Dr. Alan L. Rothman is one of iCubed’s most successful researchers. He also represents an investment the university made despite budget constraints to bring him to Rhode Island that is paying off in helping raise the school’s profile as a research institution.

After more than 20 years at the University of Massachusetts Medical School, Rothman was recruited to iCubed in 2011, a move that immediately paid off with the transfer of $4 million in grant money to the University of Rhode Island. But there was much more to come.

“I saw an exciting opportunity to be part of an important and ambitious new initiative,” said Rothman. “Dr. De Groot and [URI President David M.] Dooley had a vision of developing a center of excellence in Providence conducting immunology research.”

Rothman is a leading researcher of dengue fever, a mosquito-borne viral disease common to the tropics that manifests in flu-like symptoms, including high fever and acute joint pain.

“The global burden of dengue is staggering,” said Rothman. “It is estimated that hundreds of millions of people get infected each year, though our data are incomplete.

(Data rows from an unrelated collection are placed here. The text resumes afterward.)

(* ===== verification/TapirServer.v ===== *)
(** * The server of tapirstore (store/tapirstore/server.{h,cc}, tapir-proto.proto)

    The TAPIR store as an application of inconsistent replication: a prepare is a
    consensus operation, commits and aborts are inconsistent operations, reads
    are unlogged. *)

From S2P Require Import Prelude Timestamp TsSet Transaction VersionStore TapirStore Codec IRRecord IRReplica.

(** ** Messages *)

Inductive Operation := GET | PREPARE | COMMIT | ABORT.

#[global] Instance Operation_eq_dec : EqDecision Operation.
Proof. solve_decision. Defined.

Record GetMessage := mkGet { gm_key : string; gm_timestamp : option TimestampMessage }.
Record PrepareMessage := mkPrepare { pm_txn : TransactionMessage; pm_timestamp : option TimestampMessage }.

Record TapirRequest := mkTReq {
  rq_op : Operation;
  rq_txnid : Z;
  rq_get : option GetMessage;
  rq_prepare : option PrepareMessage;
  rq_commit : option Z;                    (* CommitMessage.timestamp *)
  rq_abort : option TransactionMessage     (* AbortMessage.txn *)
}.

Record TapirReply := mkTReply {
  rp_status : Z;
  rp_value : option string;
  rp_timestamp : option TimestampMessage
}.

#[global] Instance Operation_countable : Countable Operation :=
  inj_countable'
    (λ o, match o with GET => 0 | PREPARE => 1 | COMMIT => 2 | ABORT => 3 end)
    (λ n, match n with 0 => GET | 1 => PREPARE | 2 => COMMIT | _ => ABORT end)
    (λ o, match o with GET | PREPARE | COMMIT | ABORT => eq_refl end).
#[global] Instance GetMessage_eq_dec : EqDecision GetMessage.
Proof. solve_decision. Defined.
#[global] Instance GetMessage_countable : Countable GetMessage :=
  inj_countable' (λ m, (gm_key m, gm_timestamp m)) (λ p, mkGet p.1 p.2)
    (λ m, match m with mkGet _ _ => eq_refl end).
#[global] Instance PrepareMessage_eq_dec : EqDecision PrepareMessage.
Proof. solve_decision. Defined.
#[global] Instance PrepareMessage_countable : Countable PrepareMessage :=
  inj_countable' (λ m, (pm_txn m, pm_timestamp m)) (λ p, mkPrepare p.1 p.2)
    (λ m, match m with mkPrepare _ _ => eq_refl end).
#[global] Instance TapirRequest_eq_dec : EqDecision TapirRequest.
Proof. solve_decision. Defined.
#[global] Instance TapirRequest_countable : Countable TapirRequest :=
  inj_countable'
    (λ r, (rq_op r, rq_txnid r, rq_get r, (rq_prepare r, rq_commit r, rq_abort r)))
    (λ p, mkTReq p.1.1.1 p.1.1.2 p.1.2 p.2.1.1 p.2.1.2 p.2.2)
    (λ r, match r with mkTReq _ _ _ _ _ _ => eq_refl end).
#[global] Instance TapirReply_eq_dec : EqDecision TapirReply.
Proof. solve_decision. Defined.
#[global] Instance TapirReply_countable : Countable TapirReply :=
  inj_countable' (λ r, (rp_status r, rp_value r, rp_timestamp r))
    (λ p, mkTReply p.1.1 p.1.2 p.2)
    (λ r, match r with mkTReply _ _ _ => eq_refl end).
#[global] Instance TapirRequest_inhabited : Inhabited TapirRequest :=
  populate (mkTReq GET 0 None None None None).
#[global] Instance TapirReply_inhabited : Inhabited TapirReply := populate (mkTReply 0 None None).

(** An unset submessage reads as its default instance. *)
Definition req_get (r : TapirRequest) : GetMessage := default (mkGet "" None) (rq_get r).
Definition req_prepare (r : TapirRequest) : PrepareMessage :=
  default (mkPrepare (mkTxnMsg [] []) None) (rq_prepare r).
Definition req_abort (r : TapirRequest) : TransactionMessage := default (mkTxnMsg [] []) (rq_abort r).
Definition unset_timestamp (t : option TimestampMessage) : TimestampMessage := default (mkTSMsg 0 0) t.

(** ** Upcalls *)

Section server.
Context `{IO : IterOrder} `{Codec TapirRequest} `{Codec TapirReply}.

Definition tapir_ExecInconsistentUpcall (s : Store) (str1 : string) : outcome Store :=
  let request : TapirRequest := parse str1 in
  match rq_op request with
  | COMMIT => Ret (Commit s (rq_txnid request))
  | ABORT => Ret (Abort s (rq_txnid request))
  | _ => Panic
  end.

Definition tapir_ExecConsensusUpcall (s : Store) (str1 : string) : outcome (string * Store) :=
  let request : TapirRequest := parse str1 in
  match rq_op request with
  | PREPARE =>
      r ← Prepare s (rq_txnid request) (txn_of_msg (pm_txn (req_prepare request)))
            (ts_of_msg (unset_timestamp (pm_timestamp (req_prepare request)))) ts0;
      let '((status, proposed), s) := r in
      Ret (ser (mkTReply status None (if isValid proposed then Some (ts_serialize proposed) else None)), s)
  | _ => Panic
  end.

Definition tapir_UnloggedUpcall (s : Store) (str1 : string) : outcome (string * Store) :=
  let request : TapirRequest := parse str1 in
  match rq_op request with
  | GET =>
      match gm_timestamp (req_get request) with
      | Some t =>
          let '(status, val) := Get_at s (rq_txnid request) (gm_key (req_get request)) (ts_of_msg t) in
          Ret (ser (mkTReply status (if (status =? 0)%Z then snd <$> val else None) None), s)
      | None =>
          let '(status, val) := Get s (rq_txnid request) (gm_key (req_get request)) in
          Ret (ser (mkTReply status (if (status =? 0)%Z then snd <$> val else None)
                     (if (status =? 0)%Z then (λ v, ts_serialize v.1) <$> val else None)), s)
      end
  | _ => Panic
  end.

(** Not implemented: a replica stops at its first view change. *)
Definition tapir_Sync (s : Store) (record : IRRecord) : outcome Store := Panic.
Definition tapir_Merge (s : Store) (d u : entries_by) (majority_results_in_d : gmap opid_t string) :
    outcome (gmap opid_t string * Store) := Panic.

#[global] Instance tapir_app : IRApp Store := {
  ExecInconsistentUpcall := tapir_ExecInconsistentUpcall;
  ExecConsensusUpcall := tapir_ExecConsensusUpcall;
  app_UnloggedUpcall := tapir_UnloggedUpcall;
  app_Sync := tapir_Sync;
  app_Merge := tapir_Merge
}.

Definition tapir_Load (s : Store) (key value : string) (t : Timestamp) : Store := Load s key value t.

End server.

Fortunately, the number of deaths is relatively low, compared to malaria, tuberculosis and HIV, but dengue represents a major burden on the health care systems in developing countries.”

In July, Rothman received an $11.4 million grant from the National Institutes of Health in support of his research, one of the largest grants ever awarded to a University of Rhode Island researcher.

With the recent addition in September of a $9.8 million NIH Centers of Biomedical Research Excellence grant, Rothman’s combined grant award total of more than $20 million is the most ever received by a single URI researcher, according to Dooley.